Das Projekt
Zwischen 1984 und 1987 umrundet Matthias Hoffmann den Westteil Berlins.
Seine 24 Touren führen ihn etwa 160 km immer an der Mauer entlang. Aus seinem Interesse an der Schwarz-Weiß-Fotografie dient ihm die Berliner Mauer ursprünglich als Thema für ein Fotoprojekt. Die frühen Aufnahmen entstehen entlang der Ebertstraße zwischen Reichstag und Potsdamer Platz sowie in Kreuzberg an der Oberbaumbrücke. Zu diesem Zeitpunkt sind die Fotografien eher eine künstlerische Auseinandersetzung mit der Berliner Mauer.

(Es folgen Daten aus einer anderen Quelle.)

Lemma builtin_app d c : find_handler (serving d) NetworkFunctionApp c =
  if decide (c = CommandGetDeviceID) then Some deviceID else if decide (c = CommandGetAuthCapabilities) then Some authCapabilities
  else if decide (c = CommandGetSessionChallenge) then Some sessionChallenge else if decide (c = CommandActivateSession) then Some sessionActivate
  else if decide (c = CommandSetSessionPrivilegeLevel) then Some sessionPrivilege
  else if decide (c = CommandCloseSession) then Some sessionClose else None.
Proof.
  unfold find_handler. cbn [handlers serving]. unfold builtin. rewrite lookup_insert_eq.
  repeat (case_decide; [subst; done |]). by rewrite !lookup_insert_ne, lookup_singleton_ne by done.
Qed.
Lemma builtin_chassis d c : find_handler (serving d) NetworkFunctionChassis c =
  if decide (c = CommandChassisStatus) then Some chassisStatus
  else if decide (c = CommandGetSystemBootOptions) then Some getSystemBootOptions
  else if decide (c = CommandSetSystemBootOptions) then Some setSystemBootOptions else None.
Proof.
  unfold find_handler. cbn [handlers serving]. unfold builtin. rewrite lookup_insert_ne, lookup_singleton_eq by done.
  repeat (case_decide; [subst; done |]). by rewrite !lookup_insert_ne, lookup_singleton_ne by done.
Qed.
Lemma builtin_other d n c : n ≠ NetworkFunctionApp → n ≠ NetworkFunctionChassis → find_handler (serving d) n c = None.
Proof. intros H1 H2. unfold find_handler. cbn [handlers serving]. unfold builtin. by rewrite lookup_insert_ne, lookup_singleton_ne. Qed.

Im Laufe der Zeit wächst bei ihm das Interesse an einer dokumentarischen Fotoreihe, die auch zur persönlichen Auseinandersetzung mit der alltäglichen Existenz der Mauer im Stadtbild Berlins und im Leben der (West-) Berliner wird. Dabei entstehen über 450 eindrucksvolle Bilddokumente über die Teilung Deutschlands und deren gelebte Normalität.
Da weiden Pferde in einer kleinen Koppel direkt an der innerstädtischen Mauer, züchten Kleingärtner Tomaten im Mauerstreifen, nutzen fußballspielende Kinder die einzelnen Betonsegmente als Torpfostenmarkierung.
Die Bilder dokumentieren gleichermaßen sehr Menschliches. Autobremsspuren an der Stresemannstraße sind stumme Zeugen des Selbstmordes eines Mannes, der aus Liebeskummer mit seinem Auto gegen die Mauer rast. Zwei Rentnerinnen kehren nach ihrem Tagesausflug nach West-Berlin am Grenzübergang Sonnenallee zurück in den anderen Teil der Stadt. Am Grenzübergang Heerstraße schiebt eine Grenzpolizistin eine alte Frau im Rollstuhl über die Grenze von Ost nach West.
Aber auch lustige Geschichten erzählen die Fotos. Da ist der Grenzsoldat, der durch eine kleine Tür in der Mauer schaut und diese durch die zufällige Anwesenheit des Fotografen auf der anderen Seite erschrocken sofort wieder schließt. Oder der betrunkene Kleingärtner, der sich im Zuge von Baumaßnahmen an der Mauer mit den Grenzsoldaten anlegt, sich bis auf seine lange Unterhose auszieht und letztlich von der Berliner Polizei mitgenommen wird.
Die Fotos über die Berliner Mauer mögen die Erinnerung an die Teilung Deutschlands wach halten, vielen Menschen als Erinnerung dienen und den nachwachsenden Generationen einen kleinen Eindruck verschaffen, was die Berliner Mauer für die Stadt, für das Leben und für die Menschen bedeutete.
Matthias Hoffmann, 1968 in Berlin (West) geboren, befasst sich während seines Studiums der Politikwissenschaften von 1987 bis 1992 am Otto-Suhr-Institut der Freien Universität Berlin schwerpunktmäßig mit dem deutsch-deutschen Verhältnis und dem deutsch-deutschen Jugendtourismus. Die politische Wende in der DDR verfolgt er während eines Auslandsstudiums an der University of York 1989/1990 aus britischer Sicht. Die Tage nach dem Mauerfall am 9. November 1989 und die Öffnung des Brandenburger Tores am 22. Dezember 1989 erlebt er in Berlin.